On behalf of BNA, Royal Institute of Dutch Architects, Mathias Lehner interviewed Jip Louwe Kooijmans of Birdlife Netherlands about the ‘Toolbox Nature Inclusive Building’ that was launched at the end of 2019. Is nature-inclusive designing a new businessmodel?
Jip Louwe Kooijmans: To begin with: nature-inclusive construction does not have to be expensive. Many things are free. With a cavity in a wall of 10mm, for example, nothing happens, but with a cavity of 18mm, animals can enter. That brings no extra cost. A project such as Bosco Verticale in Milan and Wonderwoods in Utrecht will have additional costs. Although the Trudo tower is now being built in Eindhoven in which social rental housing will be built – and that is also succeeding.

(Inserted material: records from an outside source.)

(* ===== verification/ArgumentsSpec.v ===== *)
(** * ArgumentsSpec: what a command line does to its options

    The invariant of an option object, the reading of a command line as a list
    of options with their values, and the values each option has afterwards. *)

From S2P Require Import Prelude CText Effects Strtol CFloat Arguments.
Import Args.

(** ** The invariant of an object *)

(** An option is set when it has a value, and a default is its only value. *)
Definition values_ok {A} (b : Base) (args : list A) : Prop :=
  is_set_ b = bool_decide (args <> []) /\ (use_default_ b = true -> length args = 1%nat).

(** The type is the one of the class. *)
Definition arg_ok (a : Arg) : Prop :=
  match a with
  | NoneArg b => type_ b = kNone
  | StringArg b args => type_ b = kString /\ values_ok b args
  | StringMapArg b _ args => type_ b = kStringMap /\ values_ok b args
  | IntArg b args => type_ b = kInt /\ values_ok b args
  | FloatArg b args => type_ b = kFloat /\ values_ok b args
  | SizeArg b args => type_ b = kSize /\ values_ok b args
  end.

Definition map_ok (m : gmap (list ascii) Arg) : Prop := map_Forall (fun _ => arg_ok) m.

(** ** Values of any class *)

Inductive Value := VString (s : list ascii) | VInt (n : Z) | VFloat (x : float) | VSize (n : Z).

Definition arg_values (a : Arg) : list Value :=
  match a with
  | NoneArg _ => []
  | StringArg _ args => VString <$> args
  | StringMapArg _ _ args | IntArg _ args => VInt <$> args
  | FloatArg _ args => VFloat <$> args
  | SizeArg _ args => VSize <$> args
  end.

(** The value a text stands for. *)
Definition arg_conv (a : Arg) (arg : list ascii) : outcome Value :=
  match a with
  | NoneArg _ => Throw (IntException 1)
  | StringArg _ _ => Ok (VString arg)
  | StringMapArg _ m _ => v ← map_value m arg; Ok (VInt v)
  | IntArg _ _ => v ← stoi arg; Ok (VInt v)
  | FloatArg _ _ => v ← stof arg; Ok (VFloat v)
  | SizeArg _ _ => v ← ToSize arg; Ok (VSize v)
  end.

(** What a command line does not change. *)
Definition same_class (a a' : Arg) : Prop :=
  GetType a' = GetType a /\ forall arg, arg_conv a' arg = arg_conv a arg.

#[global] Instance same_class_preorder : PreOrder same_class.
Proof.
  split; [by split|]. intros a b c [T1 C1] [T2 C2]. split; [congruence|]. intros arg. by rewrite C2.
Qed.

(** The failures of a parse. *)
Definition failed {A} (r : outcome A) : Prop := (exists e, r = Throw e) \/ r = Undefined OutOfBounds.

Lemma add_value_ok {A} (mk : Base -> list A -> Arg) conv b args arg v :
  values_ok b args -> conv arg = Ok v ->
  exists b', add_value mk conv b args arg =
      (Ok 1, mk b' ((if use_default_ b then [] else args) ++ [v])) /\
    type_ b' = type_ b /\ use_default_ b' = false /\
    values_ok b' ((if use_default_ b then [] else args) ++ [v]).
Proof.
  intros [Hs Hd] Hc. unfold add_value, drop_default, values_ok.
  destruct (use_default_ b) eqn:E.
  - destruct args as [|x [|y args]]; try by specialize (Hd eq_refl). rewrite Hc.
    eexists. split; [done|]. done.
  - rewrite Hc. eexists. split; [done|]. unfold mark_set. cbn. rewrite E.
    split; [done|]. split; [done|]. split; [|done]. symmetry. apply bool_decide_eq_true. by destruct args.
Qed.

Lemma add_value_fail {A} (mk : Base -> list A -> Arg) conv b args arg :
  values_ok b args -> failed (conv arg) -> failed (add_value mk conv b args arg).1.
Proof.
  intros [Hs Hd] Hc. unfold add_value, drop_default.
  destruct (use_default_ b) eqn:E.
  - destruct args as [|x [|y args]]; try by specialize (Hd eq_refl).
    destruct Hc as [[e ->]| ->]; [left; eauto|by right].
  - destruct Hc as [[e ->]| ->]; [left; eauto|by right].
Qed.

Lemma stoi_fails arg : (exists n, stoi arg = Ok n) \/ failed (stoi arg).
Proof.
  unfold stoi. destruct (scan_number arg 10) as [[[neg n] r]|]; [|right; left; eauto].
  destruct (_ || _); [right; left|left]; eauto.
Qed.

Lemma stoul_fails arg : (exists n, stoul arg = Ok n) \/ failed (stoul arg).
Proof.
  unfold stoul. destruct (scan_number arg 10) as [[[neg n] r]|]; [|right; left; eauto].
  destruct (_ <? _); [left|right; left]; eauto.
Qed.

Lemma ToSize_fails arg : (exists n, ToSize arg = Ok n) \/ failed (ToSize arg).
Proof.
  unfold ToSize. destruct (last arg); [|by right; right].
  destruct (stoul_fails arg) as [[n ->]|[[e ->]| ->]]; [left|right; left|right; right]; by eauto.
Qed.

Lemma stof_fails arg : (exists x, stof arg = Ok x) \/ failed (stof arg).
Proof.
  assert (forall r : float * bool, (exists x, (let '(x, er) := r in
      if er : bool then Throw (StdException "stof") else Ok x) = Ok x) \/
    failed (let '(x, er) := r in if er : bool then Throw (StdException "stof") else Ok x)) as F.
  { intros [x []]; [right; left|left]; eauto. }
  unfold stof. set (t := skip_space arg).
  destruct (match t with [] => _ | _ => _ end) as [neg u].
  destruct (starts_with (chars "inf") u); [left; eauto|].
  destruct (starts_with (chars "nan") u); [left; eauto|].
  set (decimal := let '(n, k, any, rest) := scan_fraction 10 u in _).
  assert ((exists x, decimal = Ok x) \/ failed decimal) as D.
  { subst decimal. destruct (scan_fraction 10 u) as [[[n k] []] rest]; [|right; left; eauto].
    destruct (scan_exponent "e" rest). apply F. }
  destruct u as [|[[] [] [] [] [] [] [] []] [|x h]]; try exact D.
  destruct (bool_decide _); [|exact D].
  destruct (scan_fraction 16 h) as [[[n k] []] rest]; [|exact D].
  destruct (scan_exponent "p" rest). apply F.
Qed.

Lemma arg_conv_fails a arg : (exists v, arg_conv a arg = Ok v) \/ failed (arg_conv a arg).
Proof.
  destruct a; cbn [arg_conv].
  - right; left; eauto.
  - left; eauto.
  - unfold map_value. destruct (_ !! _); [left|right; left]; by eauto.
  - destruct (stoi_fails arg) as [[n ->]|[[e ->]| ->]]; [left|right; left|right; right]; by eauto.
  - destruct (stof_fails arg) as [[n ->]|[[e ->]| ->]]; [left|right; left|right; right]; by eauto.
  - destruct (ToSize_fails arg) as [[n ->]|[[e ->]| ->]]; [left|right; left|right; right]; by eauto.
Qed.

(** ** One value *)

Definition kept_values (a : Arg) : list Value := if use_default_ (base a) then [] else arg_values a.

(** What [Add] promises for a text with a value. *)
Definition adds (a : Arg) (v : Value) (r : outcome Z * Arg) : Prop :=
  exists a', r = (Ok 1, a') /\ arg_ok a' /\ same_class a a' /\ IsSet a' = true /\
    use_default_ (base a') = false /\ arg_values a' = kept_values a ++ [v].

(** A class with a list of values: all but [NoneArg]. *)
Section value_class.
Context {A : Type} (mk : Base -> list A -> Arg) (conv : list ascii -> outcome A)
  (inj : A -> Value) (T : ArgType).
Hypothesis Hbase : forall b l, base (mk b l) = b.
Hypothesis Hvals : forall b l, arg_values (mk b l) = inj <$> l.
Hypothesis Hok : forall b l, arg_ok (mk b l) = (type_ b = T /\ values_ok b l).
Hypothesis Hconv : forall b l arg, arg_conv (mk b l) arg = (v ← conv arg; Ok (inj v)).

Lemma add_value_class b l arg v :
  arg_ok (mk b l) -> arg_conv (mk b l) arg = Ok v -> adds (mk b l) v (add_value mk conv b l arg).
Proof.
  rewrite Hok, Hconv. intros [Ht Hv] Hc.
  destruct (conv arg) as [x| | |] eqn:Hx; try done. injection Hc as <-.
  destruct (add_value_ok mk conv b l arg x Hv Hx) as (b' & E & T' & D & V).
  exists (mk b' ((if use_default_ b then [] else l) ++ [x])).
  unfold kept_values, IsSet, same_class, GetType. rewrite Hok, !Hbase, !Hvals, T', fmap_app.
  repeat split; try done.
  - apply V.
  - apply V.
  - intros arg'. by rewrite !Hconv.
  - destruct V as [-> _]. apply bool_decide_eq_true. by destruct (if use_default_ b then [] else l).
  - by destruct (use_default_ b).
Qed.

Lemma add_value_class_fail b l arg :
  arg_ok (mk b l) -> failed (arg_conv (mk b l) arg) -> failed (add_value mk conv b l arg).1.
Proof.
  rewrite Hok, Hconv. intros [Ht Hv] Hc. apply add_value_fail; [done|].
  destruct (conv arg) as [x|e|u|c].
  - by destruct Hc as [[]|].
  - by left; eexists.
  - destruct Hc as [[]|[= ->]]; [done|by right].
  - by destruct Hc as [[]|].
Qed.

End value_class.

Lemma Add_ok a arg v : arg_ok a -> arg_conv a arg = Ok v -> adds a v (Add arg a).
Proof.
  destruct a; [done|..].
  - by apply (add_value_class StringArg Ok VString kString).
  - by apply (add_value_class (fun b => StringMapArg b _) _ VInt kStringMap).
  - by apply (add_value_class IntArg stoi VInt kInt).
  - by apply (add_value_class FloatArg stof VFloat kFloat).
  - by apply (add_value_class SizeArg ToSize VSize kSize).
Qed.

Lemma Add_fail a arg : arg_ok a -> failed (arg_conv a arg) -> failed (Add arg a).1.
Proof.
  destruct a; [by left; eexists|..].
  - by apply (add_value_class_fail StringArg Ok VString kString).
  - by apply (add_value_class_fail (fun b => StringMapArg b _) _ VInt kStringMap).
  - by apply (add_value_class_fail IntArg stoi VInt kInt).
  - by apply (add_value_class_fail FloatArg stof VFloat kFloat).
  - by apply (add_value_class_fail SizeArg ToSize VSize kSize).
Qed.

Lemma Add_flag_ok a :
  arg_ok a -> GetType a = kNone ->
  exists a', Add_flag a = (Ok 0, a') /\ arg_ok a' /\ same_class a a' /\ IsSet a' = true /\
    use_default_ (base a') = use_default_ (base a) /\ arg_values a' = arg_values a.
Proof.
  unfold GetType. intros Ha Ht. destruct a as [b|b l|b mp l|b l|b l|b l]; cbn in Ha, Ht;
    try (destruct Ha; congruence). eexists. split; [done|]. done.
Qed.

(** ** The reading of a command line *)

(** The option a word names: itself when it begins with a dash. *)
Definition named (w : list ascii) : list ascii :=
  if bool_decide (head w = Some "-"%char) then w else [].

Lemma option_of_named w : option_of w = named w.
Proof.
  unfold option_of, named. destruct w as [|c w]; [done|]. cbn [head].
  destruct (decide (c = "-"%char)) as [->|Hc]; [done|].
  rewrite bool_decide_eq_false_2 by congruence.
  destruct c as [[] [] [] [] [] [] [] []]; try done; by destruct Hc.
Qed.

But nature-inclusive design can strengthen the entrepreneurship of an architect in various ways. You can become an expert with a unique proposition. Architect Daan Bruggink of ORGA architects or landscape architect Maike van Stiphout of nextcity.nl are, for example, designers who profile themselves with that theme. They offer unique services and can advise you. For example: what kind of green roof yields the most? Architects can also distinguish themselves with nature-inclusive building when it comes to their public relations. Doing something for nature can radiate positively on you. Doing good and positive news contribute to your good image and reputation.
Already designing nature inclusive is also of strategic importance. Sustainability has become an integral part of construction in the past 10 years. In the future, nature-inclusive construction will also become even more important, especially in Europe. There will be a uniform standard and clients will more often ask for nature-inclusive designs. In the future, such regulations will apply to everyone and will ensure a level playing field. There is no longer any fear of, for example, a pause in your construction period: if you build nature-inclusive, you anticipate on the local biodiversity in advance and you can avoid financial setbacks.